Definition handleSubmit (svc : ApiService) : M State unit := fun st =>
  (if negb (JsString.truthy (JsString.trim (studentName st))) then
     modify (setError (Some (JString (lit "Student name is required"))))
   else if negb (JsString.truthy (JsString.trim (examId st))) then
     modify (setError (Some (JString (lit "Exam ID is required"))))
   else if (List.length (uploadedFiles st) =? 0)%nat then
     modify (setError (Some (JString (lit "Please upload at least one file"))))
   else
     (modify (setUploading true) ;;
      modify (setError None) ;;
      modify (setSuccess None) ;;
      finally
        (try_catch
           (uploadResponse <- uploadAnswerSheet svc
                (map file (uploadedFiles st))
                (JsString.trim (studentName st))
                (JsString.trim (examId st))
                (js_or (Some (JsString.trim (paperNumber st))) None) ;;
            modify (setSuccess (Some (lit "Files uploaded successfully! AI evaluation in progress..."))) ;;
            modify (setProcessing true) ;;
            modify (setUploading false) ;;
            processResponse <- processAnswerSheet svc (upload_id uploadResponse) ;;
            modify (setSuccess (Some (lit "Evaluation completed successfully!"))) ;;
            setTimeout (Navigate (lit "/results/" ++ upload_id uploadResponse)) 2000)
           (fun err => modify (setError (Some (error_message err)))))
        (modify (setUploading false) ;;
         modify (setProcessing false)))) st.

Definition isFormValid (st : State) : bool :=
  JsString.truthy (JsString.trim (studentName st))
  && JsString.truthy (JsString.trim (examId st))
  && (0 <? List.length (uploadedFiles st))%nat.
※ ※ ※
(Directions): Start at the first line of the material. Reproduce every line exactly, ending with the line that holds "Definition isFormValid (st".

(Solved exercise):
Definition handleSubmit (svc : ApiService) : M State unit := fun st =>
  (if negb (JsString.truthy (JsString.trim (studentName st))) then
     modify (setError (Some (JString (lit "Student name is required"))))
   else if negb (JsString.truthy (JsString.trim (examId st))) then
     modify (setError (Some (JString (lit "Exam ID is required"))))
   else if (List.length (uploadedFiles st) =? 0)%nat then
     modify (setError (Some (JString (lit "Please upload at least one file"))))
   else
     (modify (setUploading true) ;;
      modify (setError None) ;;
      modify (setSuccess None) ;;
      finally
        (try_catch
           (uploadResponse <- uploadAnswerSheet svc
                (map file (uploadedFiles st))
                (JsString.trim (studentName st))
                (JsString.trim (examId st))
                (js_or (Some (JsString.trim (paperNumber st))) None) ;;
            modify (setSuccess (Some (lit "Files uploaded successfully! AI evaluation in progress..."))) ;;
            modify (setProcessing true) ;;
            modify (setUploading false) ;;
            processResponse <- processAnswerSheet svc (upload_id uploadResponse) ;;
            modify (setSuccess (Some (lit "Evaluation completed successfully!"))) ;;
            setTimeout (Navigate (lit "/results/" ++ upload_id uploadResponse)) 2000)
           (fun err => modify (setError (Some (error_message err)))))
        (modify (setUploading false) ;;
         modify (setProcessing false)))) st.

Definition isFormValid (st : State) : bool :=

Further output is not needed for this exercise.